Traditionally, when partners of a CPA practice are ready to walk away for retirement (or is being eased out the door), the other partners have the responsibility to determine the best way to finance buyouts; should they share the financial burden by dipping into the practice’s capital and at least temporarily reducing the value of their own shares of equity? Or is there another option?
In a well-capitalized practice, that approach doesn’t create much heartburn. However, in a practice that doesn’t have a lot of wealth just sitting around waiting to be handed to a departing partner, it can cause quite an impact. Yes, the remaining partners should gradually see a recovery in the value of their shares, but besides their own unease with the reduction, having less working capital can create operational problems for the practice. And, should more than one partner happen to retire within a short time frame, those buyouts could create more cost than the remaining partners are willing to assume.
No one would argue that a partner doesn’t deserve his or her fair share upon retirement. After all, the very concept of partnership is built upon receiving a substantial financial reward for the many years of building a practice and earning a reputation. New partners are willing to make their initial investments and put in their time because they know that reward will be there for them when it’s their turn to step down. But when retirements jeopardize a practice’s continued viability, that creates a problem for both the retiree and those who remain. If the remaining partners are unwilling to fully fund what their retiring counterpart believes he or she deserves, no one comes out ahead.
That’s why some practices are exploring a different approach to partner buyouts.
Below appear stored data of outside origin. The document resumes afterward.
(** A successful exchange of [current] against the tables [s], in which its row and its
    family are [t] and [g], with the granted scopes [scopes]: the tokens returned were
    signed for the terms of the family, they do not outlive it, the presented token is
    consumed and its replacement stored in one step. *)
Record reissued `{Env} `{JWT} (signer : Signer) (current : RefreshMaterial) (s : Tables) (t : TokenRow)
    (g : GrantRow) (scopes : string) (groups : list string) (r : Result.Result) (s' : Tables) : Prop := {
  presented : token_and_grant (HandleHash current) s = Some (t, g) /\
    t_token_hash t = TokenHash current /\ g_revoked_at g = None /\ t_consumed_at t = None;
  signed : exists verified id w w', SignTokenPair signer
      (exchange_context (grant_full (t_sid t) g) verified groups scopes id (Result.AccessExpiry r)) w
    = ((Result.IDToken r, Result.AccessToken r, None), w') /\ id <= g_absolute_expires_at g;
  replaced : exists replacement now g', Result.RefreshToken r = Token replacement /\
    refresh_tokens s !! HandleHash replacement = None /\
    refresh_tokens s' !! HandleHash current = Some (consumed now (TokenHash replacement) t) /\
    refresh_tokens s' !! HandleHash replacement
      = Some (new_token_row replacement (t_sid t) now (g_idle_expires_at g')) /\
    refresh_grants s' !! t_sid t = Some g' /\ same_terms g g' /\ g_revoked_at g' = None /\
    g_idle_expires_at g' <= g_absolute_expires_at g' <= g_absolute_expires_at g /\
    now < Result.AccessExpiry r <= g_absolute_expires_at g'
}.

Section Stages.
Context `{Env} {P : Type} `{!PolicyResolver P} `{!Connectors P} `{!Contexts P}.
Context `{!AEAD} `{!JWT} `{!CredentialJSON}.
Context (cfg : Config.Config) (signer : Signer).

(** How often the providers were asked to refresh a credential. *)
Context (asked : P -> nat).
Hypothesis asked_identity : forall conn token p, asked (GetIdentity conn token p).2 = asked p.

(** The tables before the claim, the family and the claim. *)
Context (s0 : Tables) (g : GrantRow) (grant : RefreshGrant) (claim : RefreshClaim) (asked0 : nat).
Hypothesis grant_eq : grant = grant_full (SID grant) g.
Hypothesis grant_live : g_revoked_at g = None.

Local Abbreviation sid := (SID grant).

Lemma grant_client : ClientID grant = g_client_id g.
Proof. by rewrite grant_eq. Qed.
(* ===== verification/TokenProperties.v ===== *)
(** * Properties of the credentials and tokens

    What a stored credential opens to, what the two tokens of a pair can be used for,
    and the normalisation of upstream credentials. *)

From stdpp Require Import pretty.
From S2P Require Import Prelude Runtime Base64 Sha256 ReplayCache Schema RefreshToken Json Credentials Tokens Upstream.

(** ** What the code relies on in the jwx library *)

(** The JSON a claim reads back as. *)
Definition claim_json (c : claim) : json :=
  match c with
  | CString s => JString s
  | CBool b => JBool b
  | CInt n => JNumber (pretty n)
  | CTime t => JNumber (pretty (unix t))
  | CStrings l => JArray (JString <$> l)
  | CMap m => JObject ((fun kv => (kv.1, JString kv.2)) <$> map_to_list m)
  end.

Definition registered : list string := ["iss"; "sub"; "aud"; "exp"; "iat"; "nbf"; "jti"].

(** A token parses to the claims it was signed with, at most, and only for its issuer
    and before its expiry. *)
Class JWTLaws `{JWT} : Prop :=
  parse_signed : forall key id c signed issuer now tok,
    jwt_sign key id c = Some signed -> jwt_parse key issuer now signed = Some tok ->
    c !! "iss" = Some (CString issuer) /\
    (forall t, c !! "exp" = Some (CTime t) -> now < t) /\
    (forall a, c !! "aud" = Some (CString a) -> tok_audience tok = [a]) /\
    (forall name, mem name registered = false -> tok_get tok name = claim_json <$> c !! name).

Lemma sign_claims_ok `{JWT} s c op signed :
  sign_claims s c op = (signed, None) -> jwt_sign (signingKey s) (kid s) c = Some signed.
Proof. unfold sign_claims. repeat case_match; congruence. Qed.

Lemma SignTokenPair_inv `{Env} `{JWT} s context w id access w' :
  SignTokenPair s context w = ((id, access, None), w') ->
  exists now1 jti1 now2 jti2,
    jwt_sign (signingKey s) (kid s) (context_claims s context true now1 jti1) = Some id /\
    jwt_sign (signingKey s) (kid s) (context_claims s context false now2 jti2) = Some access.
Proof.
  assert (forall identity w, ends (signContext s context identity) w (fun '(signed, err) _ =>
    err = None -> exists now jti,
      jwt_sign (signingKey s) (kid s) (context_claims s context identity now jti) = Some signed)) as Hone.
  { intros identity w0. unfold signContext. repeat store_step; [done|]. cbn [merge].
    destruct (sign_claims _ _ _) as [signed err] eqn:E. intros ->. apply sign_claims_ok in E. eauto. }
  intros Hrun. pose proof (Hone true w) as H1. unfold ends in H1.
  unfold SignTokenPair, run, call, mbind, go_bind in Hrun.
  destruct (signContext s context true w) as [[id1 [e|]] w1]; [done|].
  pose proof (Hone false w1) as H2. unfold ends in H2.
  destruct (signContext s context false w1) as [[ac1 [e|]] w2]; [done|].
  injection Hrun as <- <- <-. cbn in H1, H2.
  destruct (H1 eq_refl) as (n1 & j1 & ?), (H2 eq_refl) as (n2 & j2 & ?). eauto 10.
Qed.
Instead of dipping into capital to cover the cost, they’re turning to third-party financing. The rationale is simple: rather than pay the cost of the buyout all at once, the partners are able to give the retiree the full payout, and then fund its cost over several years.
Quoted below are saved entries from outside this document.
(* ===== verification/SchemaSafety.v ===== *)
(** * What an effective trust schema guarantees

    The fragments [inspectSchema] accepts, and the claims the compiled schema of a
    binding accepts: those that satisfy every fragment of the claims and, whatever a
    binding overrides, every required fragment. *)

From S2P Require Import Prelude Runtime Json Config TrustPolicy.

(** ** Accepted fragments *)

(** [x] occurs [n] levels below [v]. *)
Inductive subvalue : nat -> json -> json -> Prop :=
  | sub_here v : subvalue 0 v v
  | sub_item n l v x : v ∈ l -> subvalue n v x -> subvalue (S n) (JArray l) x
  | sub_member n l k v x : (k, v) ∈ l -> subvalue n v x -> subvalue (S n) (JObject l) x.

(** The limits on one value. *)
Definition node_ok (v : json) : Prop :=
  match v with
  | JObject l => Z.of_nat (length l) <= maxSchemaMembers /\
                 forall k x, (k, x) ∈ l -> prohibited_keyword k = false
  | JArray l => Z.of_nat (length l) <= maxSchemaItems
  | JString s => len s <= maxSchemaStringLength
  | _ => True
  end.

Definition safe_from (depth : nat) (v : json) : Prop :=
  forall n x, subvalue n v x -> (n + depth <= maxSchemaDepth)%nat /\ node_ok x.

Lemma safe_leaf depth v :
  (forall l, v <> JArray l) -> (forall l, v <> JObject l) ->
  safe_from depth v <-> (depth <= maxSchemaDepth)%nat /\ node_ok v.
Proof.
  intros Ha Ho. split; [intros Hs; apply (Hs O), sub_here|].
  intros [Hd Hn] n x Hx. inversion Hx; subst; [done | by destruct (Ha l) | by destruct (Ho l)].
Qed.

Lemma safe_array depth l :
  safe_from depth (JArray l) <->
  (depth <= maxSchemaDepth)%nat /\ node_ok (JArray l) /\ Forall (safe_from (S depth)) l.
Proof.
  rewrite Forall_forall. split.
  - intros Hs. destruct (Hs O _ (sub_here _)) as [Hd Hn]. split_and!; [done..|].
    intros v Hv n x Hx. destruct (Hs (S n) x); [by eapply sub_item|]. split; [lia | done].
  - intros (Hd & Hn & Hl) n x Hx. inversion Hx; subst; [done|].
    destruct (Hl v ltac:(done) n0 x ltac:(done)). split; [lia | done].
Qed.

Lemma safe_object depth l :
  safe_from depth (JObject l) <->
  (depth <= maxSchemaDepth)%nat /\ node_ok (JObject l) /\ Forall (fun kv => safe_from (S depth) kv.2) l.
Proof.
  rewrite Forall_forall. split.
  - intros Hs. destruct (Hs O _ (sub_here _)) as [Hd Hn]. split_and!; [done..|].
    intros [k v] Hv n x Hx. destruct (Hs (S n) x); [by eapply sub_member|]. split; [lia | done].
  - intros (Hd & Hn & Hl) n x Hx. inversion Hx; subst; [done|].
    destruct (Hl (k, v) ltac:(done) n0 x ltac:(done)). split; [lia | done].
Qed.

Lemma inspectSchema_safe v : forall depth, inspectSchema v depth = None <-> safe_from depth v.
Proof.
  induction v as [| | |s|l IH|l IH] using json_nested_ind; intros depth; cbn [inspectSchema];
    rewrite guard_none, Nat.ltb_ge.
  1-3: rewrite safe_leaf by done; cbn; tauto.
  - rewrite safe_leaf by done. cbn [node_ok]. rewrite guard_none, Z.ltb_ge. tauto.
  - rewrite safe_array. cbn [node_ok]. rewrite guard_none, Z.ltb_ge.
    do 2 (apply and_iff_compat_l).
    induction IH as [|x l Hx _ IHl]; [done|]. by rewrite Forall_cons, <- Hx, <- IHl, match_none.
  - rewrite safe_object. cbn [node_ok]. rewrite guard_none, Z.ltb_ge.
    rewrite Logic.and_assoc. do 2 (apply and_iff_compat_l).
    transitivity (Forall (fun kv => prohibited_keyword kv.1 = false /\ safe_from (S depth) kv.2) l).
    + induction IH as [|[k x] l Hx _ IHl]; [done|]. cbn in Hx.
      by rewrite Forall_cons, <- IHl, guard_none, match_none, <- Hx, Logic.and_assoc.
    + rewrite Forall_and, !Forall_forall. split; [intros [Hk Hs] | intros [Hk Hs]]; split; try done.
      * intros k x Hx. by apply (Hk (k, x)).
      * intros [k x] Hx. by apply (Hk k x).
Qed.

(** ** The effective schema *)

(** The documented meaning of the keywords the program writes: [holds schema value]. *)
Class JSONSchemaLaws `{JSONLib} (holds : json -> json -> Prop) : Prop := {
  law_all_of : forall l v, holds (all_of l) v <-> Forall (fun s => holds s v) l;
  law_object : forall draft names props v,
    holds (JObject [("$schema", JString draft); ("type", JString "object");
                    ("required", JArray (JString <$> names)); ("properties", JObject props)]) v
    <-> exists members, v = JObject members /\
          (forall name, name ∈ names -> is_Some (member name members)) /\
          (forall name s x, (name, s) ∈ props -> member name members = Some x -> holds s x);
  law_validate : forall document v, compiles (marshal_json document) = true ->
    Validate {| compiled_from := marshal_json document |} v = true <-> holds document v
}.

Section Effective.
Context `{JSONSchemaLaws}.

(** The value accepts the fragment of the given text. *)
Definition accepted_by (raw : string) (x : json) : Prop :=
  exists s, decode_json raw = Some s /\ safe_from 0 s /\ holds s x.

Lemma decodeFragment_ok raw s :
  decodeFragment raw = inl s <->
  0 < len raw <= maxSchemaFragmentBytes /\ decode_json raw = Some s /\ safe_from 0 s.
Proof.
  unfold decodeFragment. pose proof (Nat2Z.is_nonneg (String.length raw)) as Hlen. fold (len raw) in Hlen.
  destruct (Z.eqb_spec (len raw) 0); cbn [orb]; [split; [done | lia]|].
  destruct (Z.ltb_spec maxSchemaFragmentBytes (len raw)); [split; [done | lia]|].
  destruct (decode_json raw) as [v|]; [|naive_solver].
  pose proof (inspectSchema_safe v 0) as Hv. destruct (inspectSchema v 0).
  - split; [done|]. intros (_ & [= ->] & Hs). by apply Hv in Hs.
  - split; [intros [= ->]; split_and!; try lia; try done; by apply Hv | by intros (_ & [= ->] & _)].
Qed.

(** Every property is present in the object and its schema holds there. *)
Definition satisfies (properties : gmap string json) (members : list (string * json)) : Prop :=
  forall name s, properties !! name = Some s -> exists x, member name members = Some x /\ holds s x.
(** The object has the claim and the fragment accepts it. *)
Definition has_claim (members : list (string * json)) (name raw : string) : Prop :=
  exists x, member name members = Some x /\ accepted_by raw x.

Lemma accepted_fragment raw s x : decodeFragment raw = inl s -> accepted_by raw x <-> holds s x.
Proof.
  rewrite decodeFragment_ok. intros (_ & Hd & Hs). unfold accepted_by. rewrite Hd. naive_solver.
Qed.

Lemma satisfies_insert props members name raw s :
  decodeFragment raw = inl s ->
  satisfies (<[name := match props !! name with
                       | Some existing => all_of [s; existing]
                       | None => s
                       end]> props) members
  <-> has_claim members name raw /\ satisfies props members.
Proof.
  intros Hraw. unfold satisfies, has_claim. setoid_rewrite (accepted_fragment _ _ _ Hraw). split.
  - intros Hs. destruct (Hs name _ (lookup_insert_eq _ _ _)) as (x & Hx & Hholds). split.
    + exists x. split; [done|]. destruct (props !! name); [|done].
      apply law_all_of in Hholds. by apply Forall_cons in Hholds as [? _].
    + intros n s' Hn. destruct (decide (name = n)) as [<-|Hne]; [|by apply Hs; rewrite lookup_insert_ne].
      exists x. split; [done|]. rewrite Hn in Hholds. apply law_all_of in Hholds.
      rewrite !Forall_cons in Hholds. tauto.
  - intros [(x & Hx & Hholds) Hs] n s' Hn. apply lookup_insert_Some in Hn as [[<- <-]|[_ Hn]]; [|by apply Hs].
    exists x. split; [done|]. destruct (props !! name) as [e|] eqn:He; [|done].
    destruct (Hs name e He) as (x' & Hx' & Hholds'). rewrite Hx in Hx'. injection Hx' as <-.
    apply law_all_of. by repeat constructor.
Qed.

Definition has_claims (members : list (string * json)) (l : list (string * string)) : Prop :=
  Forall (fun kv => has_claim members kv.1 kv.2) l.

Lemma add_required_satisfies l props props' members :
  add_required l props = inl props' ->
  satisfies props' members <-> has_claims members l /\ satisfies props members.
Proof.
  unfold has_claims. revert props. induction l as [|[name raw] l IH]; intros props; cbn [add_required].
  { intros [= ->]. rewrite Forall_nil. tauto. }
  destruct (_ || _); [done|]. destruct (decodeFragment raw) as [v|] eqn:Hv; [|done]. intros Hadd.
  rewrite (IH _ Hadd), (satisfies_insert _ _ _ _ _ Hv), Forall_cons. cbn. tauto.
Qed.

Lemma add_claims_satisfies l props props' members :
  NoDup l.*1 -> (forall name, name ∈ l.*1 -> props !! name = None) ->
  add_claims l props = inl props' ->
  satisfies props' members <-> has_claims members l /\ satisfies props members.
Proof.
  unfold has_claims. revert props. induction l as [|[name raw] l IH]; intros props Hnd Hnew; cbn [add_claims].
  { intros [= ->]. rewrite Forall_nil. tauto. }
  destruct (_ || _); [done|]. destruct (decodeFragment raw) as [v|] eqn:Hv; [|done]. intros Hadd.
  cbn in Hnd. apply NoDup_cons in Hnd as [Hk Hnd].
  pose proof (satisfies_insert props members name raw v Hv) as Hins.
  rewrite (Hnew name ltac:(by left)) in Hins.
  assert (forall n, n ∈ l.*1 -> <[name := v]> props !! n = None) as Hnew'.
  { intros n Hn. rewrite lookup_insert_ne by (intros ->; done). apply Hnew. by right. }
  rewrite (IH _ Hnd Hnew' Hadd).
  rewrite Hins, Forall_cons. cbn. tauto.
Qed.

Lemma schema_names_elem props name : name ∈ schema_names props <-> is_Some (props !! name).
Proof.
  unfold schema_names, sort_strings. rewrite merge_sort_Permutation, list_elem_of_fmap. split.
  - intros ([k v] & -> & Hkv). apply elem_of_map_to_list in Hkv. eauto.
  - intros [v Hv]. exists (name, v). split; [done|]. by apply elem_of_map_to_list.
Qed.

Lemma document_holds props v :
  holds (schema_document props) v <-> exists members, v = JObject members /\ satisfies props members.
Proof.
  unfold schema_document. rewrite law_object. apply exist_proper. intros members.
  apply and_iff_compat_l. split.
  - intros [Hn Hp] name s Hs. destruct (Hn name) as [x Hx]; [by apply schema_names_elem|].
    exists x. split; [done|]. apply (Hp name s x); [by apply elem_of_map_to_list | done].
  - intros Hs. split.
    + intros name [s Hname]%schema_names_elem. destruct (Hs name s Hname) as (x & -> & _). eauto.
    + intros name s x Hname%elem_of_map_to_list Hx. destruct (Hs name s Hname) as (x' & Hx' & ?). congruence.
Qed.

Lemma has_claims_map members (m : gmap string string) :
  has_claims members (map_to_list m) <-> forall name raw, m !! name = Some raw -> has_claim members name raw.
Proof.
  unfold has_claims. rewrite Forall_forall. split.
  - intros Hl name raw Hm. by apply (Hl (name, raw)), elem_of_map_to_list.
  - intros Hm [name raw] Hl%elem_of_map_to_list. by apply Hm.
Qed.

(** What an effective schema accepts. *)
Lemma CompileSchema_accepts claims required data schema v :
  CompileSchema claims required = inl (data, schema) ->
  Validate schema v = true <->
  exists members, v = JObject members /\
    (forall name raw, claims !! name = Some raw -> has_claim members name raw) /\
    (forall name raw, required !! name = Some raw -> has_claim members name raw).
Proof.
  unfold CompileSchema, BuildSchema, CompileCanonicalSchema.
  destruct (add_claims _ _) as [props|] eqn:Hc; [|done].
  destruct (add_required _ _) as [props'|] eqn:Hr; [|done].
  destruct (_ || _); [done|]. destruct (compiles _) eqn:Hok; [|done]. intros [= <- <-].
  rewrite (law_validate _ _ Hok), document_holds. apply exist_proper. intros members.
  apply and_iff_compat_l. rewrite (add_required_satisfies _ _ _ _ Hr).
  rewrite (add_claims_satisfies _ ∅ _ _ (NoDup_fst_map_to_list _) (fun _ _ => lookup_empty _) Hc).
  rewrite !has_claims_map. split; [tauto|]. intros [? ?]. split_and!; try done.
Qed.
End Effective.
Presumably, if the departing partner’s clients can be served by a lower-cost employee, then the profitability of those clients should increase. If everything is structured correctly, that increased profitability should more than cover the cost of the financing. Once the debt has been retired, the increased income will put the practice in even stronger financial shape, ultimately enhancing the value of the remaining partners’ equity.
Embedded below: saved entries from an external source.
Definition jwks_uri_ok (issuer : string) (doc : discoveryDocument) : bool :=
  let https := match parse_url (JWKSURI doc) with
               | Some u => (Scheme u =? "https")%string
               | None => false
               end in
  https || match parse_url issuer, parse_url (JWKSURI doc) with
           | Some base, Some u =>
               (Scheme base =? "http")%string && isLocal (Hostname base)
               && (Scheme u =? "http")%string && isLocal (Hostname u)
           | _, _ => false
           end.

Definition check_discovery (issuer : Issuer.TrustIssuerConfig) (doc : discoveryDocument) : option error :=
  if negb (doc_issuer doc =? Issuer.IssuerURL issuer)%string
  then Some (Errorf "discovery issuer mismatch")
  else if negb (jwks_uri_ok (Issuer.IssuerURL issuer) doc)
  then Some (Errorf "jwks_uri must use HTTPS") else None.
End Pure.

(** The entry that expires first, in some order of the map. *)
Fixpoint oldest_entry (l : list (string * Issuers.cachedIssuer)) (oldest : option (string * time))
  : option string :=
  match l with
  | [] => fst <$> oldest
  | (key, entry) :: l =>
      oldest_entry l
        (match oldest with
         | Some (k, t) => if before (Issuers.expires entry) t then Some (key, Issuers.expires entry)
                          else Some (k, t)
         | None => Some (key, Issuers.expires entry)
         end)
  end.

(** Room for a new key. *)
Definition evict (cacheKey : string) (cache : gmap string Issuers.cachedIssuer)
  : gmap string Issuers.cachedIssuer :=
  if is_nil (cache !! cacheKey) && (maxCachedIssuers <=? Z.of_nat (size cache))
  then match oldest_entry (map_to_list cache) None with
       | Some key => delete key cache
       | None => cache
       end
  else cache.

Section Service.
Context `{Env} {P : Type} `{!PolicyResolver P} `{!TrustResolver P} `{!HTTPClient P}.
Context `{!ExternalJWT} `{!URLs} `{!ProofJSON} `{!MetadataJSON} `{!JSONLib}.

Abbreviation proc := (Process (Peers P)).

(** ** Fetching *)

Definition fetch {R} (dynamic : bool) (uri : string) : go proc R (http_response + error) :=
  call (on_peers (on_outside (http_get dynamic uri))).

(** The body of a bounded JSON GET, before it is unmarshalled. *)
Definition getJSON (dynamic : bool) (uri : string) (limit : Z) : proc -> (string + error) * proc := run (
  resp ← fetch dynamic uri;
  match resp with
  | inr err => mret (inr err)
  | inl resp =>
      return_if (negb (status_code resp =? 200)) (inr (Errorf "HTTP status")) ;;
      return_if (read_failed resp || (limit <? len (http_body resp))) (inr (Errorf "response too large")) ;;
      mret (inl (http_body resp))
  end).

Definition discovery (dynamic : bool) (issuer : Issuer.TrustIssuerConfig)
  : proc -> (discoveryDocument + error) * proc := run (
  let uri := trim_suffix_slash (Issuer.IssuerURL issuer) +:+ "/.well-known/openid-configuration" in
  data ← call (getJSON dynamic uri (Z.shiftl 32 10));
  match data with
  | inr err => mret (inr (Wrapped "discovery unavailable" err))
  | inl data =>
      match unmarshal_discovery data with
      | None => mret (inr (Wrapped "discovery unavailable" (Errorf "invalid JSON")))
      | Some doc =>
          match check_discovery issuer doc with
          | Some err => mret (inr err)
          | None => mret (inl doc)
          end
      end
  end).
Of course, buyouts are complicated, and practices would be well-advised to consult with experts who have led similar practices through the process, rather than trying to structure an approach on their own. It’s also critical to work out the plan well before a partner announces that he or she is ready to call it a day. Considering alternate strategies to finance buyouts such as third-party financing rather than just doing what’s always been done may create better opportunities for everyone involved.